The key to treating CRPA is not assuming cephalosporin resistance. Several studies have demonstrated that carbapenem-resistant Pseudomonas aeruginosa isolates can remain susceptible to cephalosporins. For example, one study found that more than half (58%) of carbapenem-resistant isolates were still susceptible to ceftazidime. Additionally, imipenem/relebactam showed the greatest activity against ceftazidime-nonsusceptible isolates, while ceftazidime/avibactam exhibited stronger activity against carbapenem-nonsusceptible isolates. The various resistance mechanisms in Pseudomonas aeruginosa and their interactions can explain this counterintuitive finding. In 29 isolates displaying a phenotype of carbapenem resistance and cephalosporin susceptibility, OprD porin downregulation and upregulation of mexA and mexX efflux pumps were observed, with no detection of carbapenemase, ESBLs, or AmpC production. This type of resistance, characterized by OprD loss and low-level cephalosporinase expression, can result in carbapenem ineffectiveness while maintaining cephalosporin efficacy.

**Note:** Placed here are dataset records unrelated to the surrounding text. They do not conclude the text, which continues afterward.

(* ===== verification/OperationManager.v ===== *)
(** * The operation manager: worker goroutines over the durable store

    [internal/operation/manager.go].  [Run] starts a goroutine for an operation,
    [Cancel] and [Close] cancel its context, and the goroutine records how its
    worker ended.  None of these holds a lock across its whole body: each critical
    section (the store's, the manager's) is one function here, named after the
    code it comes from, and [step] lets any number of goroutines take theirs in
    any order, at any instant, with any write of the state file failing.  What a
    worker does is an argument: the reports it makes, the values it returns, or a
    panic.  A worker reports from its own goroutine.  *)

From S2P Require Import Prelude GoStd Operation.

(** ** Data *)

(** A context of [context.WithDeadline]: it is done once it was cancelled or its
    timer fired. *)
Record context := mkContext { deadline : Time; done : bool }.

(** The runner keeps the cancel function of a context, which is identified by the
    goroutine that [Run] makes it for. *)
(* src/internal/operation/manager.go runner *)
Record runner := mkRunner { cancel : nat }.

(** The manager, with the contexts it has made. *)
(* src/internal/operation/manager.go Manager *)
Record Manager := mkManager {
  store : Store;
  runners : gmap string runner;
  closing : bool;
  wg : Z;
  contexts : gmap nat context;
}.

(** How the call of a worker ends. *)
(* src/internal/operation/manager.go Worker *)
Inductive outcome := Returns (result : gmap string string) (failure : option Failure) | Panics.

Definition with_store (f : Store) (m : Manager) : Manager :=
  mkManager f (runners m) (closing m) (wg m) (contexts m).

Definition cancel_context (ctx : nat) (m : Manager) : Manager :=
  mkManager (store m) (runners m) (closing m) (wg m)
    (alter (λ c, mkContext (deadline c) true) ctx (contexts m)).

(** [ctx.Err() != nil]. *)
Definition ctx_done (ctx : nat) (m : Manager) : bool :=
  match contexts m !! ctx with Some c => done c | None => false end.

(** ** Operations *)

(* src/internal/operation/manager.go OpenManager *)
Definition OpenManager (o : Options) (file : load_result) (now_recover now_prune : Time)
    (fault : option persist_fault) : result Manager error :=
  let? store := Open o file now_recover now_prune fault in Ok (mkManager store ∅ false 0 ∅).

(** [Run] before it takes the manager's lock. *)
(* src/internal/operation/manager.go:58-67 Manager.Run *)
Definition Run_lookup (worker : bool) (id : string) (m : Manager) : result Record_ error :=
  if negb worker then Err WorkerRequired
  else
    let? record := Get id (store m) in
    if Terminal (r_State record) then Err (InvalidTransitionError id (r_State record) StateRunning)
    else Ok record.

(** Its critical section, which makes the context and registers the runner. *)
(* src/internal/operation/manager.go:69-81 Manager.Run *)
Definition Run_register (ctx : nat) (id : string) (record : Record_) (m : Manager)
    : result Manager error :=
  if closing m then Err ManagerClosing
  else
    match runners m !! id with
    | Some _ => Err (AlreadyRunning id)
    | None =>
      Ok (mkManager (store m) (<[id := mkRunner ctx]> (runners m)) (closing m) (wg m + 1)
            (<[ctx := mkContext (r_ExpiresAt record) false]> (contexts m)))
    end.

(** The transition to [StateRunning], with the progress and the result that were
    read before the registration. *)
(* src/internal/operation/manager.go:82-82 Manager.Run *)
Definition Run_start (now : Time) (fault : option persist_fault) (id : string) (record : Record_)
    (m : Manager) : Manager * result Record_ error :=
  let '(s, out) := Transition now fault id StateRunning (r_Progress record) (r_Result record) None
                     "started" (store m) in
  (with_store s m, out).

(** The second critical section of a refused start, then the cancellation. *)
(* src/internal/operation/manager.go:83-86 Manager.Run *)
Definition Run_undo (ctx : nat) (id : string) (m : Manager) : Manager :=
  cancel_context ctx
    (mkManager (store m) (delete id (runners m)) (closing m) (wg m) (contexts m)).

(** [wg.Done], the last thing a refused start and an ending goroutine do. *)
(* src/internal/operation/manager.go:87-87 Manager.Run *)
(* src/internal/operation/manager.go:95-95 Manager.execute *)
Definition wg_done (m : Manager) : Manager :=
  mkManager (store m) (runners m) (closing m) (wg m - 1) (contexts m).

(** What [execute] makes of the worker's end: a panic is recovered. *)
(* src/internal/operation/manager.go:103-114 Manager.execute *)
Definition worker_result (o : outcome) : gmap string string * option Failure :=
  match o with
  | Returns result failure => (result, failure)
  | Panics => (∅, Some (NewFailure "operation_panic" "The operation failed unexpectedly." true))
  end.

(** A transition that is about to be asked for. *)
Record settlement := mkSettlement {
  se_next : State; se_progress : Z; se_result : gmap string string;
  se_failure : option Failure; se_event : string;
}.

(** The choice of the final transition from the record as it was read. *)
(* src/internal/operation/manager.go:128-144 Manager.execute *)
Definition settle (ctx_err : bool) (now : Time) (current : Record_) (result : gmap string string)
    (failure : option Failure) : settlement :=
  if ctx_err then
    if negb (After (r_ExpiresAt current) now)
    then mkSettlement StateExpired (r_Progress current) ∅
           (Some (NewFailure "operation_expired" "The operation expired." true)) "expired"
    else mkSettlement StateFailed (r_Progress current) ∅
           (Some (NewFailure "operation_interrupted" "The operation was interrupted." true)) "failed"
  else
    match failure with
    | Some f => mkSettlement StateFailed (r_Progress current) ∅
                  (Some (NewFailure (f_Code f) (f_Message f) (f_Retryable f))) "failed"
    | None => mkSettlement StateSucceeded 100 result None "succeeded"
    end.

Definition apply_settlement (now : Time) (fault : option persist_fault) (id : string)
    (t : settlement) (m : Manager) : Manager * result Record_ error :=
  let '(s, out) := Transition now fault id (se_next t) (se_progress t) (se_result t) (se_failure t)
                     (se_event t) (store m) in
  (with_store s m, out).

(** The deferred function of [execute].  The cancel function is nil when the
    runner is missing, and calling it would panic. *)
(* src/internal/operation/manager.go:96-102 Manager.execute *)
Definition execute_leave (id : string) (m : Manager) : option Manager :=
  match runners m !! id with
  | None => None
  | Some running =>
    Some (cancel_context (cancel running)
            (mkManager (store m) (delete id (runners m)) (closing m) (wg m) (contexts m)))
  end.

(** [Cancel] in two halves: the store's operation, then the runner's context. *)
(* src/internal/operation/manager.go:147-151 Manager.Cancel *)
Definition Cancel_record (now : Time) (fault : option persist_fault) (id : string) (m : Manager)
    : Manager * result Record_ error :=
  let '(s, out) := Operation.Cancel now fault id (store m) in (with_store s m, out).

(* src/internal/operation/manager.go:152-157 Manager.Cancel *)
Definition Cancel_runner (id : string) (m : Manager) : Manager :=
  match runners m !! id with Some running => cancel_context (cancel running) m | None => m end.

(** The critical section of [Close]; [None] when the manager is closing already. *)
(* src/internal/operation/manager.go:162-171 Manager.Close *)
Definition Close_begin (m : Manager) : option Manager :=
  if closing m then None
  else
    Some (mkManager (store m) (runners m) true (wg m)
            (map_imap (λ ctx c,
               Some (if decide (ctx ∈ (λ kv, cancel kv.2) <$> map_to_list (runners m))
                     then mkContext (deadline c) true else c)) (contexts m))).

(** After the wait, or when the caller's context ends first. *)
(* src/internal/operation/manager.go:178-185 Manager.Close *)
Definition Close_store (m : Manager) : Manager := with_store (Operation.Close (store m)) m.

(* src/internal/operation/manager.go managerReporter.Progress *)
Definition reporter_Progress (now : Time) (fault : option persist_fault) (id : string)
    (progress : Z) (metadata : option (gmap string string)) (m : Manager)
    : Manager * result Record_ error :=
  let '(s, out) := UpdateProgress now fault id progress metadata (store m) in (with_store s m, out).

(** The transition of [WaitingForUser], with the record that was read before. *)
(* src/internal/operation/manager.go managerReporter.WaitingForUser *)
Definition reporter_WaitingForUser (now : Time) (fault : option persist_fault) (id : string)
    (record : Record_) (metadata : gmap string string) (m : Manager)
    : Manager * result Record_ error :=
  let '(s, out) := Transition now fault id StateWaitingForUser (r_Progress record) metadata None
                     "waiting_for_user" (store m) in
  (with_store s m, out).

(** ** Goroutines *)

(** Where a call of [Run], and then the goroutine it starts, stands. *)
Inductive phase :=
| Looked (record : Record_)
| Registered (record : Record_)
| Refused (e : error) | Undone (e : error) | RunReturned (e : error)
| Working | Reporting (record : Record_) (metadata : gmap string string)
| Returned (result : gmap string string) (failure : option Failure)
| Judging (result : gmap string string) (failure : option Failure)
| Fetched (current : Record_) (result : gmap string string) (failure : option Failure)
| Judged (t : settlement)
| Leaving | Departing | Finished | Crashed.

Record thread := mkThread { t_id : string; t_phase : phase }.

(** The first call of [Close]; the later ones return at once. *)
Inductive close_phase := CloseIdle | CloseWaiting | CloseReturned (waited : bool).

Record World := mkWorld {
  mgr : Manager;
  threads : gmap nat thread;
  cancelling : list string;
  closer : close_phase;
}.

Inductive event :=
| ERun (ctx : nat) (worker : bool) (id : string)
| ERegister (ctx : nat)
| EStart (ctx : nat) (now : Time) (fault : option persist_fault)
| EUndo (ctx : nat)
| EProgress (ctx : nat) (now : Time) (fault : option persist_fault) (progress : Z)
    (metadata : option (gmap string string))
| EWaiting (ctx : nat) (metadata : gmap string string)
| EWaitingForUser (ctx : nat) (now : Time) (fault : option persist_fault)
| EReturn (ctx : nat) (o : outcome)
| ECheck (ctx : nat)
| EGet (ctx : nat)
| EJudge (ctx : nat) (now : Time)
| ESettle (ctx : nat) (now : Time) (fault : option persist_fault)
| ELeave (ctx : nat)
| EDone (ctx : nat)
| ETimer (ctx : nat) (now : Time)
| ECancel (now : Time) (fault : option persist_fault) (id : string)
| ECancelRunner (id : string)
| EStore (o : op)
| EClose | EWaited | EGaveUp.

The Development of Resistance

The development of resistance to novel BL/BLIs in the treatment of Pseudomonas aeruginosa infections is a complex area of study. In one study involving 19 cases of MDR-PA treated with imipenem/cilastatin/relebactam, 26% (5/19) of previously imipenem/relebactam-resistant isolates subsequently regained susceptibility. Notably, all five patients had previously experienced treatment failure with Pseudomonas aeruginosa. While OprD plays a central role in imipenem resistance, whole-genome sequencing of these isolates revealed structural and transcriptional changes in efflux pumps that can expel relebactam, potentially contributing to resistance development. Ceftazidime/avibactam has also been linked to resistance development in treating Pseudomonas aeruginosa, although this is speculated to be driven by AmpC mutations. The clinical takeaway is that if a patient has been treated with a specific novel BL/BLI for a Pseudomonas aeruginosa infection and subsequently develops a suspected new infection or relapse, AST should be repeated. For clinically unstable patients, clinicians may consider switching to a different BL/BLI or alternative agent (e.g., cefiderocol) for empirical therapy while awaiting AST results.

Conclusion

In the treatment of Pseudomonas aeruginosa infections, ceftazidime/avibactam and imipenem/relebactam have demonstrated superior efficacy compared to ceftazidime and imipenem monotherapies. However, meropenem/vaborbactam does not show significant advantages over meropenem monotherapy.

While these novel BL/BLIs lack activity against MBL-producing bacteria, studies have shown that aztreonam combined with ceftazidime/avibactam is effective against Enterobacterales and certain strains of Pseudomonas aeruginosa. Further research is needed to determine whether meropenem/vaborbactam or imipenem/relebactam can also be effectively combined with aztreonam as a viable treatment option.